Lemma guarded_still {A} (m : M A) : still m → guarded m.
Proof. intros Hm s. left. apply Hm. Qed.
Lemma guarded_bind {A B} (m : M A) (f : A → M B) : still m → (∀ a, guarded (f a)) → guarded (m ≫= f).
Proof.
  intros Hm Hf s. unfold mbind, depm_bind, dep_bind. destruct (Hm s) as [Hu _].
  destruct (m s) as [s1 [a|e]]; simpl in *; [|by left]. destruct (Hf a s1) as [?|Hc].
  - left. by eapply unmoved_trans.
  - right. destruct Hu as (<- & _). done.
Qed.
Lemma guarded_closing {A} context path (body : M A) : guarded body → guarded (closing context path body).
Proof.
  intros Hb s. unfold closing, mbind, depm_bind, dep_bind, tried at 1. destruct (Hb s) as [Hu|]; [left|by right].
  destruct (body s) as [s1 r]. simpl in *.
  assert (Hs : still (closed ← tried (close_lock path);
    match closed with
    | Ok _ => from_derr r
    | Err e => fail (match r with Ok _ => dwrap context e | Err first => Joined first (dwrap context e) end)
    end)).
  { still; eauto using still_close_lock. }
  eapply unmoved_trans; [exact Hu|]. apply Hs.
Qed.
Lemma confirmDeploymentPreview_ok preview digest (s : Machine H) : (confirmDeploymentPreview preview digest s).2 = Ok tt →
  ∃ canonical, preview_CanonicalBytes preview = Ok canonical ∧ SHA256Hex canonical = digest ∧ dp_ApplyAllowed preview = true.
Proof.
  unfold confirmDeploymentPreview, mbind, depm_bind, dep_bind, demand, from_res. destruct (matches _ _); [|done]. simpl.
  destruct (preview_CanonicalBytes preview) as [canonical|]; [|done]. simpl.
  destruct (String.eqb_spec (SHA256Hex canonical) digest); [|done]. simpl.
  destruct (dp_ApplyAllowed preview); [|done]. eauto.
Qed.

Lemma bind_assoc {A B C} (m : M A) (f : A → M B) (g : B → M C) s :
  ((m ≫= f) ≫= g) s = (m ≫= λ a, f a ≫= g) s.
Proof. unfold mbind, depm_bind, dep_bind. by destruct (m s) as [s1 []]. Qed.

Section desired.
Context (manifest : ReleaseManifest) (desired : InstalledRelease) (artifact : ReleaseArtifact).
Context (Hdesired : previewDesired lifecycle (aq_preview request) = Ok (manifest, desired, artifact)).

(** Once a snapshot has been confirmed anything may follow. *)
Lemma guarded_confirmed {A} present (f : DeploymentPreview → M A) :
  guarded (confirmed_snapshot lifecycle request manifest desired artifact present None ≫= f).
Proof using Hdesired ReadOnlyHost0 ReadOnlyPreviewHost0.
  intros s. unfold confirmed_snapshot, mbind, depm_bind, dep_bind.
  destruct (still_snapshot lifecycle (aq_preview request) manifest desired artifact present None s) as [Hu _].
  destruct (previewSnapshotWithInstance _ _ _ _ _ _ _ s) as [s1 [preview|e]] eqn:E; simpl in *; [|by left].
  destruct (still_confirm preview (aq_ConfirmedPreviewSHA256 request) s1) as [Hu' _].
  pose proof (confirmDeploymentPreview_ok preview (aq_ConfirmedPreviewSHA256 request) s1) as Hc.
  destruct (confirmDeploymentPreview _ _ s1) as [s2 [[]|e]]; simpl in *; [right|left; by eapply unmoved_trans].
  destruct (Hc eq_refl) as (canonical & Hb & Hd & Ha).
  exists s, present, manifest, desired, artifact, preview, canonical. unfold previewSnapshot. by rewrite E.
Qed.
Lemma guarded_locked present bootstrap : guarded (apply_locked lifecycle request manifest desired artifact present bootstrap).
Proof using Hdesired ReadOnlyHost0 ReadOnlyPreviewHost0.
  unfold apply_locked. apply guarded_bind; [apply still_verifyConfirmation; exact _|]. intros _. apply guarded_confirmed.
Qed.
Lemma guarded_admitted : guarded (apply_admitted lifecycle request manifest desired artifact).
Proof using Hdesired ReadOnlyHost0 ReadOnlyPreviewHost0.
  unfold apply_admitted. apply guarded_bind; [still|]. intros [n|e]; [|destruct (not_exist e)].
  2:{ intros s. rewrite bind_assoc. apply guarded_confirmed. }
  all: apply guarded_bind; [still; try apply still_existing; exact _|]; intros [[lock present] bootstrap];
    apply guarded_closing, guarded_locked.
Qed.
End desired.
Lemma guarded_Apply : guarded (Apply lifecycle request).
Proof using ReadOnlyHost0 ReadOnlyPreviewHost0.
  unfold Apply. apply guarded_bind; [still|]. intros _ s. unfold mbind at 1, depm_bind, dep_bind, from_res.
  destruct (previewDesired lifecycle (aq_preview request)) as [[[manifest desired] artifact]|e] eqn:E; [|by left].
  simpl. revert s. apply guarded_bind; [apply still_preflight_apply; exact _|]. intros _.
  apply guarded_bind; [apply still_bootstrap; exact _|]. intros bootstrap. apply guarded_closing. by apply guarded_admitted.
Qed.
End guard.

[Your objective]:
Taking the entries above, restate exactly those lines that fall between the line with "destruct (preview_CanonicalBytes preview)" and the line with "destruct (Hc eq_refl)", keeping both of those lines too.

[Exercise output]:
  destruct (preview_CanonicalBytes preview) as [canonical|]; [|done]. simpl.
  destruct (String.eqb_spec (SHA256Hex canonical) digest); [|done]. simpl.
  destruct (dp_ApplyAllowed preview); [|done]. eauto.
Qed.

Lemma bind_assoc {A B C} (m : M A) (f : A → M B) (g : B → M C) s :
  ((m ≫= f) ≫= g) s = (m ≫= λ a, f a ≫= g) s.
Proof. unfold mbind, depm_bind, dep_bind. by destruct (m s) as [s1 []]. Qed.

Section desired.
Context (manifest : ReleaseManifest) (desired : InstalledRelease) (artifact : ReleaseArtifact).
Context (Hdesired : previewDesired lifecycle (aq_preview request) = Ok (manifest, desired, artifact)).

(** Once a snapshot has been confirmed anything may follow. *)
Lemma guarded_confirmed {A} present (f : DeploymentPreview → M A) :
  guarded (confirmed_snapshot lifecycle request manifest desired artifact present None ≫= f).
Proof using Hdesired ReadOnlyHost0 ReadOnlyPreviewHost0.
  intros s. unfold confirmed_snapshot, mbind, depm_bind, dep_bind.
  destruct (still_snapshot lifecycle (aq_preview request) manifest desired artifact present None s) as [Hu _].
  destruct (previewSnapshotWithInstance _ _ _ _ _ _ _ s) as [s1 [preview|e]] eqn:E; simpl in *; [|by left].
  destruct (still_confirm preview (aq_ConfirmedPreviewSHA256 request) s1) as [Hu' _].
  pose proof (confirmDeploymentPreview_ok preview (aq_ConfirmedPreviewSHA256 request) s1) as Hc.
  destruct (confirmDeploymentPreview _ _ s1) as [s2 [[]|e]]; simpl in *; [right|left; by eapply unmoved_trans].
  destruct (Hc eq_refl) as (canonical & Hb & Hd & Ha).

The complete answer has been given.